Histologically, hemangiomas are classified as capillary, cavernous, venous, or mixed, with rare aggressive variants including epithelioid hemangioma and hemangioendothelioma [4, 12, 16]. Epithelioid hemangioma is characterized by well-formed vascular channels lined by epithelioid endothelial cells with minimal atypia and low mitotic activity, distinguishing it from epithelioid hemangioendothelioma and angiosarcoma [16, 17]. Immunohistochemical positivity for endothelial markers such as CD34 and ERG, combined with a low Ki-67 index, supports a benign or low-grade biological behavior and has direct implications for prognosis and treatment planning [3, 15, 16].

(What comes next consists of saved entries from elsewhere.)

Definition rs_InstallSnapshot (req : option InstallSnapshotRequest) s
    : RaftService S * result InstallSnapshotResponse :=
  observeRPC rpcMethodInstallSnapshot
    match req with
    | None => (s, Err (Msg "install snapshot request is required"))
    | Some req =>
        let '(n, reply) := InstallSnapshot (mkInstallSnapshotArgs (isq_Term req) (isq_LeaderId req)
                             (isq_LastIncludedIndex req) (isq_LastIncludedTerm req) (isq_Data req)) (rs_node s) in
        (set_rs_node n s, Ok (mkInstallSnapshotResponse (isr_Term reply) (isr_FollowerID reply) (isr_Success reply)))
    end.

Definition rs_PreVote (req : option PreVoteRequest) s : RaftService S * result PreVoteResponse :=
  observeRPC rpcMethodPreVote
    match req with
    | None => (s, Err (Msg "pre vote request is required"))
    | Some req =>
        let reply := PreVote (mkPreVoteArgs (pvq_Term req) (pvq_CandidateId req)
                       (pvq_LastLogIndex req) (pvq_LastLogTerm req)) (rs_node s) in
        (s, Ok (mkPreVoteResponse (pvr_Term reply) (pvr_VoterID reply) (pvr_VoteGranted reply)))
    end.

End Service.

(** What travels over a connection, and the dispatch of the generated code
    ([raftiq_grpc.pb.go]) to the methods of the service. *)
Inductive RaftRequest :=
| Req_RequestVote (req : RequestVoteRequest)
| Req_PreVote (req : PreVoteRequest)
| Req_AppendEntries (req : AppendEntriesRequest)
| Req_InstallSnapshot (req : InstallSnapshotRequest).
Inductive RaftResponse :=
| Res_RequestVote (res : RequestVoteResponse)
| Res_PreVote (res : PreVoteResponse)
| Res_AppendEntries (res : AppendEntriesResponse)
| Res_InstallSnapshot (res : InstallSnapshotResponse).

(** The messages that are carried, by their strings and encoded sizes. *)
Definition size_LogEntry (e : option pb_LogEntry) : N :=
  match e with None => 0 | Some e => size_uint (pe_Index e) + size_uint (pe_Term e) + size_bytes (pe_Data e) end%N.
Definition size_vote (term : N) (candidate : string) (lastIndex lastTerm : N) : N :=
  (size_uint term + size_string candidate + size_uint lastIndex + size_uint lastTerm)%N.
Definition carried_request (req : RaftRequest) : bool :=
  match req with
  | Req_RequestVote q =>
      sendable_message [rvq_CandidateId q] (size_vote (rvq_Term q) (rvq_CandidateId q) (rvq_LastLogIndex q) (rvq_LastLogTerm q))
  | Req_PreVote q =>
      sendable_message [pvq_CandidateId q] (size_vote (pvq_Term q) (pvq_CandidateId q) (pvq_LastLogIndex q) (pvq_LastLogTerm q))
  | Req_AppendEntries q =>
      sendable_message [aeq_LeaderId q]
        (size_uint (aeq_Term q) + size_string (aeq_LeaderId q) + size_uint (aeq_PrevLogIndex q) +
         size_uint (aeq_PrevLogTerm q) + size_repeated size_LogEntry (aeq_Entries q) + size_uint (aeq_LeaderCommit q))
  | Req_InstallSnapshot q =>
      sendable_message [isq_LeaderId q]
        (size_uint (isq_Term q) + size_string (isq_LeaderId q) + size_uint (isq_LastIncludedIndex q) +
         size_uint (isq_LastIncludedTerm q) + size_bytes (isq_Data q))
  end%N.
Definition carried_reply (term : N) (node : string) (flag : bool) : bool :=
  sendable_message [node] (size_uint term + size_string node + size_bool flag)%N.
Definition carried_response (res : RaftResponse) : bool :=
  match res with
  | Res_RequestVote r => carried_reply (rvs_Term r) (rvs_VoterId r) (rvs_VoteGranted r)
  | Res_PreVote r => carried_reply (pvs_Term r) (pvs_VoterId r) (pvs_VoteGranted r)
  | Res_AppendEntries r => carried_reply (aes_Term r) (aes_FollowerId r) (aes_Success r)
  | Res_InstallSnapshot r => carried_reply (iss_Term r) (iss_FollowerId r) (iss_Success r)
  end.

Definition lift_response {S A} (f : A -> RaftResponse) (r : RaftService S * result A)
    : RaftService S * result RaftResponse :=
  (fst r, match snd r with Ok a => Ok (f a) | Err e => Err e end).

Definition serve {S} `{Storage S} (req : RaftRequest) (s : RaftService S) : RaftService S * result RaftResponse :=
  match req with
  | Req_RequestVote q => lift_response Res_RequestVote (rs_RequestVote (Some q) s)
  | Req_PreVote q => lift_response Res_PreVote (rs_PreVote (Some q) s)
  | Req_AppendEntries q => lift_response Res_AppendEntries (rs_AppendEntries (Some q) s)
  | Req_InstallSnapshot q => lift_response Res_InstallSnapshot (rs_InstallSnapshot (Some q) s)
  end.

(** ** The calling side *)

Definition ErrGRPCTransportClosed : error := Sentinel "gRPC raft transport is closed".
Definition ErrGRPCPeerNotFound : error := Sentinel "gRPC raft peer not found".

(** The connection of a peer and the client on it are one value; [conns] and [peers]
    are the two maps of the source. *)
Record GRPCTransport {Conn KeyPair Pool : Type} := mkGRPCTransport {
  gt_peers : gmap NodeID Conn;
  gt_conns : gmap NodeID Conn;
  gt_closed : bool;
  gt_tls : option (tls_Config KeyPair Pool);
}.
Global Arguments GRPCTransport : clear implicits.
Global Arguments mkGRPCTransport {Conn KeyPair Pool}.

(** A context: nil, still open, or done with an error. *)
Inductive Ctx := ctx_nil | ctx_open | ctx_done (e : error).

Radiologically, typical VH demonstrate the classic polka-dot or corduroy signs on CT and hyperintensity on T1- and T2-weighted MRI [2]. Atypical and aggressive lesions deviate from this pattern and closely resemble metastatic disease [4, 5]. Advanced MRI techniques have been explored, but biopsy remains the gold standard for definitive diagnosis [5, 18, 19].
Management must be individualized. Surgical decompression is the mainstay in symptomatic patients, with embolization, vertebroplasty, and radiotherapy serving as adjunctive therapies [4, 5, 14, 20]. Preoperative embolization is particularly valuable in highly vascular lesions, reducing intraoperative blood loss and facilitating safer resection. Multimodal treatment strategies may be required in complex cases to achieve optimal outcomes [5, 9–12, 20].
Conclusion
VH are common and usually benign; however, atypical and aggressive forms may closely mimic malignant disease and result in significant neurological compromise. The epithelioid variant, although exceedingly rare, underscores the critical role of histopathological confirmation. Symptomatic aggressive lesions often require surgical intervention complemented by embolization or other multimodal strategies. Early recognition, accurate diagnosis, and multidisciplinary management are essential to achieve favorable clinical outcomes.
Conflicts of interest
The authors declare that they have no conflict of interest.
Funding
The authors received no financial support for the research, authorship and/or publication of this article.
Ethical standards/patient consent
All procedures performed in this case report were conducted in accordance with the ethical standards of the institutional and national research committee and with the 1964 Declaration of Helsinki and its later amendments. Written informed consent was obtained from the patient for publication of this case report and accompanying images. Identifying details have been omitted to ensure patient confidentiality.